The
cyclin-dependent kinase (CDK)4/6-
cyclin D1-Rb-
p16/ink4a pathway is responsible for regulating cell progression past the G1 restriction point during the cell cycle. The development of a majority of human
tumors is associated with dysregulation of this pathway, resulting in increased
cancer cell proliferation. Both CDK4 and CDK6, well-validated
cancer drug targets, function primarily as catalytic
enzymes that mediate the phosphorylation of
retinoblastoma protein (Rb). Here, we determined that SPH3643 is a novel potent antiproliferative agent that inhibits CDK4/6
kinase activity.
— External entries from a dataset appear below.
(** [s.includes(p)]: [p] occurs in [s] at some position. *)
Fixpoint includes (s p : string) : bool :=
  startsWith p s ||
  match s with
  | EmptyString => false
  | String _ s' => includes s' p
  end.

(** The double-quote character used inside two of the source's messages. *)
Definition dquote : string := String (ascii_of_nat 34) EmptyString.

(** What a [try] block can catch in this program. *)
Inductive Thrown : Type :=
| ServiceError                 (* the promise of ai.models.generateContent rejected *)
| SyntaxError                  (* JSON.parse could not read the response text *)
| Error (message : string).    (* throw new Error(message) *)

(** The result of evaluating an awaited expression. *)
Inductive Outcome (A : Type) : Type :=
| Returned (a : A)
| Threw (e : Thrown).
Arguments Returned {A} a.
Arguments Threw {A} e.

Definition returned {A : Type} (o : Outcome A) : bool :=
  match o with
  | Returned _ => true
  | Threw _ => false
  end.

(** ** State interfaces *)

Module MarketingAngle.
Record t : Type := mk { title : string; description : string }.
End MarketingAngle.

(** A value that [JSON.parse] can return.  A number is kept as its literal. *)
#[warnings="-register-all"] Inductive Json : Type :=
| JNull
| JBool (b : bool)
| JNumber (literal : string)
| JString (s : string)
| JArray (items : list Json)
| JObject (members : list (string * Json)).

(** [text: string | string[]] is the declared type of an asset text.  What is
    stored is the awaited text of a response or what [JSON.parse] returned
    for it, unchecked, so the field can hold any such value. *)
Definition AssetText : Type := Json.

(** A single string. *)
Definition Single (s : string) : AssetText := JString s.

(** An array of strings, the headlines. *)
Definition Headlines (lines : list string) : AssetText := JArray (map JString lines).

(** [Array.isArray(asset.text)], line 343. *)
Definition isArray (v : AssetText) : bool :=
  match v with
  | JArray _ => true
  | _ => false
  end.

Module CampaignAsset.
Record t : Type := mk { title : string; image : string; text : AssetText }.
End CampaignAsset.

(** The component state, one field per [useState]. *)
Record AppState : Type := mkApp {
  productPhoto : option string;
  productName : string;
  targetAudience : string;
  desiredVibe : string;
  marketingAngles : list MarketingAngle.t;
  selectedAngle : option MarketingAngle.t;
  campaignAssets : list CampaignAsset.t;
  bannerVariationPrompt : string;
  editedBanner : option string;
  isLoading : bool;
  loadingMessage : string;
  currentStep : Z;
  error : option string
}.

Definition initialState : AppState :=
  {| productPhoto := None; productName := EmptyString;
     targetAudience := EmptyString; desiredVibe := EmptyString;
     marketingAngles := []; selectedAngle := None; campaignAssets := [];
     bannerVariationPrompt := EmptyString; editedBanner := None;
     isLoading := false; loadingMessage := EmptyString;
     currentStep := 1; error := None |}.

(** *** Setters *)

Definition setProductPhoto (v : option string) (s : AppState) : AppState :=
  mkApp v (productName s) (targetAudience s) (desiredVibe s)
    (marketingAngles s) (selectedAngle s) (campaignAssets s)
    (bannerVariationPrompt s) (editedBanner s) (isLoading s)
    (loadingMessage s) (currentStep s) (error s).

Definition setProductName (v : string) (s : AppState) : AppState :=
  mkApp (productPhoto s) v (targetAudience s) (desiredVibe s)
    (marketingAngles s) (selectedAngle s) (campaignAssets s)
    (bannerVariationPrompt s) (editedBanner s) (isLoading s)
    (loadingMessage s) (currentStep s) (error s).

Definition setTargetAudience (v : string) (s : AppState) : AppState :=
  mkApp (productPhoto s) (productName s) v (desiredVibe s)
    (marketingAngles s) (selectedAngle s) (campaignAssets s)
    (bannerVariationPrompt s) (editedBanner s) (isLoading s)
    (loadingMessage s) (currentStep s) (error s).

Definition setDesiredVibe (v : string) (s : AppState) : AppState :=
  mkApp (productPhoto s) (productName s) (targetAudience s) v
    (marketingAngles s) (selectedAngle s) (campaignAssets s)
    (bannerVariationPrompt s) (editedBanner s) (isLoading s)
    (loadingMessage s) (currentStep s) (error s).

Definition setMarketingAngles (v : list MarketingAngle.t) (s : AppState) : AppState :=
  mkApp (productPhoto s) (productName s) (targetAudience s) (desiredVibe s)
    v (selectedAngle s) (campaignAssets s)
    (bannerVariationPrompt s) (editedBanner s) (isLoading s)
    (loadingMessage s) (currentStep s) (error s).

Definition setSelectedAngle (v : option MarketingAngle.t) (s : AppState) : AppState :=
  mkApp (productPhoto s) (productName s) (targetAudience s) (desiredVibe s)
    (marketingAngles s) v (campaignAssets s)
    (bannerVariationPrompt s) (editedBanner s) (isLoading s)
    (loadingMessage s) (currentStep s) (error s).

Definition setCampaignAssets (v : list CampaignAsset.t) (s : AppState) : AppState :=
  mkApp (productPhoto s) (productName s) (targetAudience s) (desiredVibe s)
    (marketingAngles s) (selectedAngle s) v
    (bannerVariationPrompt s) (editedBanner s) (isLoading s)
    (loadingMessage s) (currentStep s) (error s).

Definition setBannerVariationPrompt (v : string) (s : AppState) : AppState :=
  mkApp (productPhoto s) (productName s) (targetAudience s) (desiredVibe s)
    (marketingAngles s) (selectedAngle s) (campaignAssets s)
    v (editedBanner s) (isLoading s)
    (loadingMessage s) (currentStep s) (error s).

Definition setEditedBanner (v : option string) (s : AppState) : AppState :=
  mkApp (productPhoto s) (productName s) (targetAudience s) (desiredVibe s)
    (marketingAngles s) (selectedAngle s) (campaignAssets s)
    (bannerVariationPrompt s) v (isLoading s)
    (loadingMessage s) (currentStep s) (error s).

Definition setIsLoading (v : bool) (s : AppState) : AppState :=
  mkApp (productPhoto s) (productName s) (targetAudience s) (desiredVibe s)
    (marketingAngles s) (selectedAngle s) (campaignAssets s)
    (bannerVariationPrompt s) (editedBanner s) v
    (loadingMessage s) (currentStep s) (error s).

Definition setLoadingMessage (v : string) (s : AppState) : AppState :=
  mkApp (productPhoto s) (productName s) (targetAudience s) (desiredVibe s)
    (marketingAngles s) (selectedAngle s) (campaignAssets s)
    (bannerVariationPrompt s) (editedBanner s) (isLoading s)
    v (currentStep s) (error s).

Definition setCurrentStep (v : Z) (s : AppState) : AppState :=
  mkApp (productPhoto s) (productName s) (targetAudience s) (desiredVibe s)
    (marketingAngles s) (selectedAngle s) (campaignAssets s)
    (bannerVariationPrompt s) (editedBanner s) (isLoading s)
    (loadingMessage s) v (error s).

Definition setError (v : option string) (s : AppState) : AppState :=
  mkApp (productPhoto s) (productName s) (targetAudience s) (desiredVibe s)
    (marketingAngles s) (selectedAngle s) (campaignAssets s)
    (bannerVariationPrompt s) (editedBanner s) (isLoading s)
    (loadingMessage s) (currentStep s) v.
In biochemical assays, SPH3643 showed more potent inhibition of both CDK4 and CDK6 than did 2 published CDK4/6 inhibitors,
LY2835219 and
palbociclib, and had better selectivity than
LY2835219. Further in vitro study revealed that SPH3643 blocked Cdk/Rb signaling by inhibiting the phosphorylation of RbSer780 and arrested the MCF-7
cancer cells at G0 /G1 phase, resulting in marked inhibition of the proliferation of Rb-positive
cancer cell lines. In vivo SPH3643 treatment in mice bearing xenograft
tumor models of
breast cancer,
colon cancer,
acute myelocytic leukemia, and
glioblastoma resulted in significant decreases in
tumor growth. SPH3643 was able to particularly strongly inhibit
glioblastoma (U87-MG) cell growth in the brains of orthotopic
carcinoma xenograft mice due to its high degree of intracerebral penetration and significant persistence in this setting. Together these results revealed that SPH3643 is a potent, orally active small-molecule inhibitor of CDK4/6 with robust anticancer efficacy and a high degree of blood-brain barrier permeability.